From Norton to Norfolk

While candidates for the General Assembly are in full-on campaign mode, it’s important that they remember that hundreds – sometimes thousands – of people in their areas still don’t have access to the health care they need. And among the most critical decisions that they will have to make on behalf of their district when they come to Richmond in January is whether to close the coverage gap.

In localities across the state, a quarter to more than half of the uninsured could be eligible for coverage if lawmakers closed the gap. For example, 42 percent of the uninsured in Norfolk could qualify: that’s 12,800 adults between 18 and 64 years old. In all, 195,000 Virginians have been stuck in the coverage gap for more than 18 months now. Most of them are in working families who are struggling to get by, yet they aren’t eligible for Virginia’s meager Medicaid program and don’t make enough to get tax credits to buy private insurance.

To visualize the lost opportunity of closing the coverage gap and the potential it represents for Virginians living in every locality, we’ve created the interactive map below.
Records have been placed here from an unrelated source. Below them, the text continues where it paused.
(** After a call the log has one more line, whatever a silent
    continuation does with the answer. *)
Lemma call_then (ev : Event) (answer : Exn + A) (f : A -> M B) s :
  (forall a, silent (f a)) ->
  ((call ev answer ≫= f) s).2 = {| res := res s; calls := calls s ++ [ev] |} /\
  ((call ev answer ≫= f) s).1 <> Return.
Proof.
  intros Hf. unfold mbind, M_bind, call.
  destruct answer as [e | a]; cbn; [now split |]. apply Hf.
Qed.

End SilentRules.

Ltac silent_step :=
  first
    [ apply silent_ret | apply silent_throw | apply silent_lift
    | apply silent_bind; [| intros ?]
    | match goal with
      | |- silent (if ?b then _ else _) => destruct b
      | |- silent (match ?x with _ => _ end) => destruct x
      end ].

Section Steps.
Variable W : World.

(** The summariser makes exactly one call, whatever comes of it. *)
Lemma summarize_state text s :
  (summarizeFinancePortuguese W text s).2 =
    logged (ChatCompletion (chat_params text)) s /\
  (summarizeFinancePortuguese W text s).1 <> Return.
Proof.
  unfold summarizeFinancePortuguese. apply call_then.
  intros c. repeat silent_step.
Qed.

Lemma render_silent img sm : silent (render W img sm).
Proof. unfold render. repeat silent_step. Qed.

(** The artifacts once the source text is known. *)
Lemma artifacts_run b s text s1 :
  sourceText W b s = (Normal text, s1) ->
  artifacts W b s =
    match summarizeFinancePortuguese W text s1 with
    | (Normal sm, s2) =>
        match generateImageBase64 W (title sm) s2 with
        | (Normal img, s3) =>
            match render W img sm s3 with
            | (Normal html, s4) => (Normal (sm, img, html), s4)
            | (Throw e, s4) => (Throw e, s4)
            | (Return, s4) => (Return, s4)
            end
        | (Throw e, s3) => (Throw e, s3)
        | (Return, s3) => (Return, s3)
        end
    | (Throw e, s2) => (Throw e, s2)
    | (Return, s2) => (Return, s2)
    end.
Proof.
  intros H. unfold artifacts. rewrite (bind_normal _ _ _ _ _ H).
  unfold mbind, M_bind.
  destruct (summarizeFinancePortuguese W text s1) as [[sm | e |] s2];
    reflexivity.
Qed.

(** The three ways the handler answers. *)
Lemma serve_cases req :
  (method req <> Some "POST" /\
   serve W req =
     {| res := {| statusCode := 405; headers := [("Allow", ["POST"])];
                  sent := Some (ErrorBody "Method not allowed") |};
        calls := [] |}) \/
  (method req = Some "POST" /\
   (body req = None \/
    exists b, body req = Some b /\ truthy_field (InputBody.type b) = false) /\
   serve W req = replied 400 (ErrorBody "Par?metros inv?lidos") init) \/
  (exists b, method req = Some "POST" /\ body req = Some b /\
             truthy_field (InputBody.type b) = true).
Proof.
  destruct (decide (method req = Some "POST")) as [Hm | Hm].
  - right. destruct (body req) as [b |] eqn:Hb.
    + destruct (truthy_field (InputBody.type b)) eqn:Ht.
      * right. now exists b.
      * left. split; [assumption |]. split; [right; now exists b |].
        unfold serve, handler, try_catch, pipeline.
        rewrite Hm, Hb, Ht. rewrite bool_decide_eq_true_2 by reflexivity.
        reflexivity.
    + left. split; [assumption |]. split; [now left |].
      unfold serve, handler, try_catch, pipeline.
      rewrite Hm, Hb. rewrite bool_decide_eq_true_2 by reflexivity.
      reflexivity.
  - left. split; [assumption |].
    unfold serve, handler. rewrite bool_decide_eq_false_2 by assumption.
    reflexivity.
Qed.

End Steps.

(** *** The stages one by one *)
Section StageRuns.
Variable W : World.


Lemma summarize_parsed text s completion v t h :
  chat_completions_create W (chat_params text) = inr completion ->
  JSON_parse W (content_or_empty completion) = inr v ->
  Get v "title" = inr t -> Get v "html" = inr h ->
  summarizeFinancePortuguese W text s =
    (Normal {| title := t; summaryHtml := h |},
     logged (ChatCompletion (chat_params text)) s).
Proof.
  intros Hchat Hparse Ht Hh.
  unfold summarizeFinancePortuguese, call, mbind, M_bind.
  rewrite Hchat. cbn. rewrite Hparse. cbn. rewrite Ht. cbn. now rewrite Hh.
Qed.

(** Once the subject prints, the illustrator makes exactly one call. *)
Lemma generate_state subject text s :
  ToString W subject = inr text ->
  (generateImageBase64 W subject s).2 =
    logged (ImageGeneration (image_params text)) s /\
  (generateImageBase64 W subject s).1 <> Return.
Proof.
  intros Hs. unfold generateImageBase64.
  rewrite (bind_normal _ _ s text s) by now rewrite Hs.
  apply call_then. intros b64. repeat silent_step.
Qed.

Lemma render_inv img sm s html s' :
  render W img sm s = (Normal html, s') ->
  exists ts hs,
    ToString W (title sm) = inr ts /\ ToString W (summaryHtml sm) = inr hs /\
    html = html_template img ts hs.
Proof.
  unfold render, mbind, M_bind.
  destruct (ToString W (title sm)) as [e | ts]; cbn; [discriminate |].
  destruct (ToString W (summaryHtml sm)) as [e | hs]; cbn; [discriminate |].
  intros [= <- <-]. now exists ts, hs.
Qed.

Lemma artifacts_inv b s sm img html s' :
  artifacts W b s = (Normal (sm, img, html), s') ->
  exists text s1 s2 s3,
    sourceText W b s = (Normal text, s1) /\
    summarizeFinancePortuguese W text s1 = (Normal sm, s2) /\
    generateImageBase64 W (title sm) s2 = (Normal img, s3) /\
    render W img sm s3 = (Normal html, s').
Proof.
  unfold artifacts, mbind, M_bind.
  destruct (sourceText W b s) as [[text | e |] s1]; [| discriminate ..].
  destruct (summarizeFinancePortuguese W text s1) as [[sm' | e |] s2] eqn:Hs;
    [| discriminate ..].
  destruct (generateImageBase64 W (title sm') s2) as [[img' | e |] s3] eqn:Hg;
    [| discriminate ..].
  destruct (render W img' sm' s3) as [[html' | e |] s4] eqn:Hr;
    [| discriminate ..].
  intros [= <- <- <- <-]. now exists text, s1, s2, s3.
Qed.

Lemma ensure_unconfigured s :
  credentials_set W = false ->
  ensureGoogleAccessToken W s = (Throw (Error credentials_missing), s).
Proof.
  unfold credentials_set, ensureGoogleAccessToken. intros H.
  destruct (truthy_field (env W !! "GOOGLE_CLIENT_ID"));
    destruct (truthy_field (env W !! "GOOGLE_CLIENT_SECRET"));
    destruct (truthy_field (env W !! "GOOGLE_REFRESH_TOKEN"));
    first [discriminate | reflexivity].
Qed.

(** With the credentials set the token endpoint is called exactly once. *)
Lemma ensure_configured s :
  credentials_set W = true ->
  exists a b c,
    (ensureGoogleAccessToken W s).2 = logged (Fetch (token_request a b c)) s /\
    (ensureGoogleAccessToken W s).1 <> Return.
Proof.
  unfold credentials_set, ensureGoogleAccessToken. intros H.
  destruct (truthy_field (env W !! "GOOGLE_CLIENT_ID")); [| discriminate].
  destruct (truthy_field (env W !! "GOOGLE_CLIENT_SECRET")); [| discriminate].
  destruct (truthy_field (env W !! "GOOGLE_REFRESH_TOKEN")); [| discriminate].
  cbn [negb orb]. do 3 eexists. unfold do_fetch, response_json.
  apply call_then. intros r. repeat silent_step.
Qed.

Lemma postToBlogger_no_blog t html s :
  blog_id_set W = false ->
  postToBlogger W t html s = (Throw (Error blog_id_missing), s).
Proof. unfold blog_id_set, postToBlogger. now intros ->. Qed.

Lemma postToBlogger_unconfigured t html s :
  credentials_set W = false ->
  postToBlogger W t html s = (Throw (Error (configuration_error W)), s).
Proof.
  intros H. unfold configuration_error.
  destruct (blog_id_set W) eqn:Hb; [| now apply postToBlogger_no_blog].
  unfold postToBlogger. unfold blog_id_set in Hb. rewrite Hb. cbn [negb].
  now rewrite (bind_throw _ _ _ _ _ (ensure_unconfigured s H)).
Qed.

(** What the publisher adds to the log: nothing, the token exchange, or
    the token exchange followed by the creation of the post; in the
    first two cases it ends with a [throw]. *)
Lemma postToBlogger_shape t html s r s' :
  postToBlogger W t html s = (r, s') ->
  r <> Return /\ res s' = res s /\
  ((calls s' = calls s /\ exists e, r = Throw e) \/
   (exists tok,
      token_event tok /\ calls s' = (calls s ++ [tok])%list /\
      exists e, r = Throw e) \/
   (exists tok pst,
      token_event tok /\ post_event pst /\
      calls s' = (calls s ++ [tok; pst])%list)).
Proof.
  intros H.
  destruct (blog_id_set W) eqn:Hb.
  2: { rewrite (postToBlogger_no_blog t html s Hb) in H.
       injection H as <- <-. repeat split; [discriminate |]. left. eauto. }
  destruct (credentials_set W) eqn:Hc.
  2: { rewrite (postToBlogger_unconfigured t html s Hc) in H.
       injection H as <- <-. repeat split; [discriminate |]. left. eauto. }
  unfold postToBlogger in H. unfold blog_id_set in Hb.
  rewrite Hb in H. cbn [negb] in H.
  destruct (ensure_configured s Hc) as (a & b & c & Hs & Hr).
  unfold mbind at 1, M_bind at 1 in H.
  destruct (ensureGoogleAccessToken W s) as [[tok | e |] s1];
    cbn in Hs, Hr; subst s1; [| | contradiction].
  2: { injection H as <- <-. repeat split; [discriminate |]. right. left.
       eexists. split; [constructor |]. split; eauto. }
  unfold mbind at 1, M_bind at 1 in H.
  destruct (ToString W tok) as [e | bearer]; cbn [lift throw mret M_ret] in H.
  { injection H as <- <-. repeat split; [discriminate |]. right. left.
    eexists. split; [constructor |]. split; eauto. }
  unfold do_fetch, response_json in H.
  match type of H with
  | (call ?ev ?ans ≫= ?f) ?s0 = _ =>
      destruct (call_then ev ans f s0) as [Hs2 Hr2];
        [intros x; repeat silent_step |]
  end.
  rewrite H in Hs2, Hr2. cbn in Hs2, Hr2. subst s'.
  split; [assumption |]. split; [reflexivity |].
  right. right. do 2 eexists. split; [constructor |].
  split; [constructor |]. cbn. now rewrite <- app_assoc.
Qed.

Lemma publish_unrequested b t html s :
  truthy_flag (InputBody.postToBlogger b) = false ->
  publish W b t html s = (Normal undefined, s).
Proof. unfold publish. now intros ->. Qed.

Lemma publish_unconfigured b t html s :
  truthy_flag (InputBody.postToBlogger b) = true ->
  credentials_set W = false ->
  publish W b t html s = (Throw (Error (configuration_error W)), s).
Proof.
  intros Hf Hc. unfold publish. rewrite Hf.
  now rewrite (bind_throw _ _ _ _ _ (postToBlogger_unconfigured t html s Hc)).
Qed.

Lemma publish_inv b t html s u s' :
  publish W b t html s = (Normal (Some u), s') ->
  truthy_flag (InputBody.postToBlogger b) = true /\
  exists p, postToBlogger W t html s = (Normal p, s') /\ post_url p = Some u.
Proof.
  unfold publish. destruct (truthy_flag _); [| discriminate].
  unfold mbind, M_bind.
  destruct (postToBlogger W t html s) as [[p | e |] s1]; [| discriminate ..].
  intros [= Hu <-]. split; [reflexivity |]. now exists p.
Qed.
The map complements these tables that show the number of uninsured adults in each House and Senate district who could get coverage if Virginia accepted the federal dollars already allocated to close the coverage gap in our state.

People without any option for quality, affordable coverage live and work in every city and county in Virginia. In fact, many of them live in the same small towns as the lawmakers who have ardently opposed closing the gap. These lawmakers shouldn’t lose sight of what’s happening in their own backyards.